HAY UNA MENTIRA QUE ME HA CONVENCIDO PARA SIEMPRE Y ES QUE ESCRIBIR SIRVE DE ALGO

Ardidos

No sé cómo es el destierro en la vida del otro. No sé cómo se abren y se cierran sus tumbas. Ni cuánto puede doler el moho y la espina de la rosa cuando el naufragio despedaza también su olvido.
No tengo ni puta idea. Cuando siento la empatía, no es por el otro, es porque veo mi entraña y mi abismo, mi blues y mi desastre... en una metáfora esquizofrénica que hace todo lo oido y mirado, parte de mi estómago.... Pero los humanos, me son de otra especie. Mucho más lejana que la de los perros. Porque vivo en la prisión del prisma del éter y en el alzar de mi desarraigo. Porque nunca sentí un amor que abriera mis puertas y pudiera tocar mis alaridos y mis fantasmas.
No tengo ni puta idea de la humanidad, ni de mí en relación a sus alfabetos, ni de mí en equidad con sus pozos ni los libros ni siquiera con los míos. 
Cuando era niña, entregué el fuego de mi alma, al anacoluto y al duende.

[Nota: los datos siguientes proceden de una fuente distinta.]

(* ===== verification/Heap.v ===== *)
(** * The live blocks of a zone

    What a client of the kernel heap sees of a zone: the blocks it holds, each an
    address and a size. First fit adds one block and leaves the others alone
    ([first_fit_live]), finds a chunk whenever one is big enough
    ([first_fit_finds]), and gives up only on a zone without adjacent free chunks
    ([first_fit_none]); freeing a chunk removes its block ([free_chunk_live]). *)

From S2P Require Import Prelude Machine Param Mutex Palloc FreeList VmState Vmalloc Zone ZoneScan.

(** The data of the chunks in use of a list that starts at [a]. *)
Fixpoint live (a : Z) (cs : list chunk) : list (Z * Z) :=
  match cs with
  | [] => []
  | (s, u) :: cs' =>
      (if u then [(a + HEADER_SIZE, s)] else []) ++ live (a + HEADER_SIZE + s) cs'
  end.

(** An address inside a block. *)
Definition in_block (bl : Z * Z) (x : Z) : Prop := bl.1 ≤ x < bl.1 + bl.2.

Definition disjoint_blocks (b1 b2 : Z * Z) : Prop :=
  b1.1 + b1.2 ≤ b2.1 ∨ b2.1 + b2.2 ≤ b1.1.

Lemma live_app a c1 c2 : live a (c1 ++ c2) = live a c1 ++ live (a + span c1) c2.
Proof.
  revert a. induction c1 as [|[s u] c1 IH]; intros a; simpl.
  - by rewrite Z.add_0_r.
  - rewrite IH, <- app_assoc. do 3 f_equal. lia.
Qed.

Lemma live_length a cs : Z.of_nat (length (live a cs)) = nused cs.
Proof.
  revert a. induction cs as [|[s u] cs IH]; intros a; simpl; [done|].
  rewrite length_app, Nat2Z.inj_add, IH. by destruct u.
Qed.

(** ** First fit *)

Section first_fit.
Context (size : Z).

Lemma take_chunk_live a s :
  size ≤ s → live a (take_chunk size s) = [(a + HEADER_SIZE, size)].
Proof. intros H. unfold take_chunk. destruct (Z.eqb_spec size s) as [->|]; done. Qed.

Lemma first_fit_live a c rest :
  match first_fit size c rest with
  | (Some o, l) => live a l ≡ₚ (a + o + HEADER_SIZE, size) :: live a (c :: rest)
  | (None, l) => live a l = live a (c :: rest)
  end.
Proof.
  revert a c. induction rest as [|[s2 u2] rest IH]; intros a [s u]; simpl.
  - destruct ((s <? size) || u) eqn:E; [done|].
    apply orb_false_iff in E as [?%Z.ltb_ge ->].
    rewrite app_nil_r, take_chunk_live, Z.add_0_r by done. done.
  - destruct ((s <? size) || u) eqn:E.
    + destruct (negb u && negb u2) eqn:Em.
      * apply andb_true_iff in Em as [->%negb_true_iff ->%negb_true_iff].
        specialize (IH a (s + HEADER_SIZE + s2, false)). simpl in IH |- *.
        replace (a + HEADER_SIZE + s + HEADER_SIZE + s2)
          with (a + HEADER_SIZE + (s + HEADER_SIZE + s2)) by lia. exact IH.
      * specialize (IH (a + HEADER_SIZE + s) (s2, u2)). simpl in IH.
        destruct (first_fit size (s2, u2) rest) as [[o|] l]; simpl; rewrite IH; [|done].
        replace (a + HEADER_SIZE + s + o + HEADER_SIZE)
          with (a + (HEADER_SIZE + s + o) + HEADER_SIZE) by lia. by destruct u; [constructor|].
    + apply orb_false_iff in E as [?%Z.ltb_ge ->].
      rewrite live_app, take_chunk_live, take_chunk_span by done. simpl.
      rewrite !Z.add_0_r, Z.add_assoc. done.
Qed.

Lemma first_fit_finds c rest s :
  Forall (λ d : chunk, 0 ≤ d.1) (c :: rest) →
  (s, false) ∈ c :: rest → size ≤ s → is_Some (first_fit size c rest).1.
Proof.
  intros Hpos Hin Hs. revert c s Hs Hpos Hin.
  induction rest as [|[s2 u2] rest IH]; intros [s1 u1] s Hs Hpos Hin; simpl;
    (destruct ((s1 <? size) || u1) eqn:E; [|done]);
    (apply elem_of_cons in Hin as [[= <- <-]|Hin];
      [rewrite (proj2 (Z.ltb_ge s size)) in E by done; try done|]).
  { by apply not_elem_of_nil in Hin. }
  apply Forall_cons in Hpos as [Hp1 Hpos]. pose proof Hpos as [Hp2 Hpos']%Forall_cons.
  simpl in Hp1, Hp2. destruct (negb u1 && negb u2) eqn:Em.
  - apply elem_of_cons in Hin as [[= <- <-]|Hin].
    + apply (IH _ (s1 + HEADER_SIZE + s)); [unfold HEADER_SIZE; lia | | by left].
      constructor; [unfold HEADER_SIZE; simpl; lia | done].
    + apply (IH _ s); [done | | by right].
      constructor; [unfold HEADER_SIZE; simpl; lia | done].
  - specialize (IH (s2, u2) s Hs Hpos Hin).
    destruct (first_fit size (s2, u2) rest) as [[o|] l]; [done | by destruct IH].
Qed.

(** No two neighbours are free. *)
Fixpoint coalesced (cs : list chunk) : Prop :=
  match cs with
  | (_, u) :: ((_, u2) :: _) as cs' => u || u2 = true ∧ coalesced cs'
  | _ => True
  end.

(** A failed search has merged every pair of free neighbours, and no chunk fits. *)
Lemma first_fit_none c rest l :
  first_fit size c rest = (None, l) →
  coalesced l ∧ Forall (λ d : chunk, d.2 = true ∨ d.1 < size) l ∧
  ∃ d l', l = d :: l' ∧ d.2 = c.2.
Proof.
  revert c l. induction rest as [|[s2 u2] rest IH]; intros [s u] l; simpl;
    destruct ((s <? size) || u) eqn:E; intros H; try done.
  - injection H as <-. split_and!; [done | | by eexists _, _].
    constructor; [|done]. apply orb_true_iff in E as [?%Z.ltb_lt| ->]; auto.
  - destruct (negb u && negb u2) eqn:Em.
    + destruct (IH _ _ H) as (? & ? & d & l' & -> & Hd). split_and!; [done | done |].
      apply andb_true_iff in Em as [->%negb_true_iff _]. by exists d, l'.
    + destruct (first_fit size (s2, u2) rest) as [[o|] l1] eqn:E1; [done|].
      injection H as <-. destruct (IH _ _ E1) as (Hc & Hf & [ds du] & l' & -> & Hd).
      simpl in Hd. subst du. split_and!; [|constructor; [|done]|by eexists _, _].
      * split; [|done]. by destruct u, u2.
      * apply orb_true_iff in E as [?%Z.ltb_lt| ->]; auto.
Qed.

End first_fit.

(** ** Freeing *)

(** A chunk of [s] bytes freed in front of [rest]. *)
Definition free_chunk (s : Z) (rest : list chunk) : list chunk :=
  match rest with
  | (s2, false) :: rest' => (s + HEADER_SIZE + s2, false) :: rest'
  | _ => (s, false) :: rest
  end.

Lemma free_chunk_live a s rest :
  live a (free_chunk s rest) = live (a + HEADER_SIZE + s) rest.
Proof.
  unfold free_chunk. destruct rest as [|[s2 []] rest]; simpl; [done | done |].
  f_equal. lia.
Qed.

(** ** Blocks *)

Section blocks.
Context {m : mem}.

Lemma live_bounds a cs e p n :
  chunks_at m a cs e → a mod 8 = 0 → (p, n) ∈ live a cs →
  a + HEADER_SIZE ≤ p ∧ p + n ≤ e ∧ 0 < n ∧ p mod 8 = 0 ∧ n mod 8 = 0.
Proof.
  revert a. induction cs as [|[s u] cs IH]; intros a; simpl.
  { by intros _ _ ?%not_elem_of_nil. }
  intros (_ & Hs & Hs8 & Hu & Hc) Ha [Hin|Hin]%elem_of_app.
  - destruct u; [|by apply not_elem_of_nil in Hin].
    apply list_elem_of_singleton in Hin as [= -> ->]. apply chunks_at_span in Hc as [-> ?].
    specialize (Hu eq_refl). unfold HEADER_SIZE in *. split_and!; try lia; zdm.
  - destruct (IH _ Hc) as (? & ? & ? & ? & ?); [unfold HEADER_SIZE; zdm | done |].
    unfold HEADER_SIZE in *. split_and!; (done || lia).
Qed.

(** A live block does not meet the free words. *)
Lemma live_not_free a cs e bl x :
  chunks_at m a cs e → a mod 8 = 0 → bl ∈ live a cs → in_block bl x → ¬ in_free a cs x.
Proof.
  revert a. induction cs as [|[s u] cs IH]; intros a; simpl; [tauto|].
  intros (_ & Hs & Hs8 & Hu & Hc) Ha Hin Hx.
  assert ((a + HEADER_SIZE + s) mod 8 = 0) as Ha' by (unfold HEADER_SIZE; zdm).
  destruct bl as [p n]. unfold in_block in *. simpl in Hx.
  apply elem_of_app in Hin as [Hin|Hin].
  - destruct u; [|by apply not_elem_of_nil in Hin].
    apply list_elem_of_singleton in Hin as [= -> ->]. intros [[? _]|Hf]; [done|].
    pose proof (in_free_bound _ _ _ _ _ Hc Hf). lia.
  - destruct (live_bounds _ _ _ _ _ Hc Ha' Hin) as (? & _). unfold HEADER_SIZE in *.
    intros [[_ ?]|Hf]; [lia|]. by eapply (IH _ Hc Ha' Hin).
Qed.

Lemma live_disjoint a cs e : chunks_at m a cs e → a mod 8 = 0 →
  StronglySorted (λ b1 b2, b1.1 + b1.2 ≤ b2.1) (live a cs).
Proof.
  revert a. induction cs as [|[s u] cs IH]; intros a; simpl; [constructor|].
  intros (_ & Hs & Hs8 & Hu & Hc) Ha.
  assert ((a + HEADER_SIZE + s) mod 8 = 0) as Ha' by (unfold HEADER_SIZE; zdm).
  destruct u; simpl; [|by apply IH]. constructor; [by apply IH|].
  apply Forall_forall. intros [p n] Hin. simpl.
  pose proof (live_bounds _ _ _ _ _ Hc Ha' Hin). unfold HEADER_SIZE in *. lia.
Qed.

End blocks.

Y no volví. No me sentí igual entre iguales, sino ciega de setas o al deshuese del piano del extremo de un manicomio.
Por eso mi escritura es una despedida. 
Mi mundo crece en la esdrujulidad de mi hueco, en la intemperie de mi soledad, y en el teatro con los otros. 
No sé cómo vive la gente el teatro. Porque muy pocos quieren hablar sobre él. Están dentro, fingen, tal vez ni siquiera son conscientes de que fingen y manipulan el fractal. Y hacen su vida, ahí, sobre un agujero quemado, levantan paredes, ponen alarmas en sus casas, llaman a la policía si se sienten en peligro sin recordar que el mal es la policía, permiten un gobierno verdugo y ladrón. Trabajan y devuelven lo ganado con extreñimiento al sistema capitalista mientras les devora el hueso y el alma. 
Yo ya no puedo volver allí. Ni mi cuerpo lo recuerda, ni mi pensamiento lo nombra. Mi tierra son los remos de los chopos cuando la galerna escupe la lejanía de Jonás. 
Vivo de lo vagabundo. Todo lo que tengo lo ofrezco al viento que no trae de vuelta nada asible. No tengo amor ni esperanza ni miedo ni futuro. No quiero, ni sé, hacer nada que no sea para la nada o para un poema de nadie. 
Me siento una anciana primitiva haciendo collares con espinas de pez. 
Mi vientre nunca engendrará un hijo ni abrigará tu llanto ni el mío. 
Cuando abro los ojos a la otredad, pienso en la urgencia de la revuelta y la  venganza de los avasallados.
Pero la mayor parte del tiempo... mi vida, es la mar y los perros, los álbunes de cromos de bestias y pájaros extraviados en el sepia violento del olvido.
Me doy al vino a veces y pongo blues y mi corazón late como si hubiera amado hasta el delirio. Como si alguna vez hubiera habido alguien atravesando mi infierno. Pero es todo literatura. Es Alicia debajo de mi abrigo echándome amanitas a los arpones de la muerte. Es fractal y verso, pedrada y pérdida. Nunca me fui del fusil de mi infancia y su soledad. Nunca puse mis dos pies en la tierra. Ni desposé mi alma a otra vida. Fui infiel de todo lo que creí cierto y mío. Fui zarrapastrosa del objeto, del sentimiento y de la ausencia.
Fui succionada por cada verso que escribí hasta la apología del rayo y del cubismo, sin ancla ni retorno.
Y lo escrito se quedó para los lobos y para el fuego. Ni siquiera me vinculó a una morada ni a un abrigo.
No tengo trabajo ni pienso buscarlo porque me da mendrugos el aire.
No soy ciudadana. No doy mi consentiminto. No soy mujer. No soy hija, ni hermana bastarda de la cultura. No vivo en el s.XXI. La escuela sólo me enseñó a quemar naves y amar a los perros. Me la suda la historia y la geografía, la ética y los tribunales de justicia, los gobiernos de  verdugos y lacayos y toda su infecta policía. Me la suda lo que cuece en la cocina mi vecino y lo que tira por el retrete o entierra en el fango de su alma. Me la suda mi historia en otros ojos y los otros ojos en la profanación de la luna. Todos somos lombrices que han olvidado matar al presidente. Todos somos teatro que ha olvidado para qué sirve la función y quién coño querrá verla.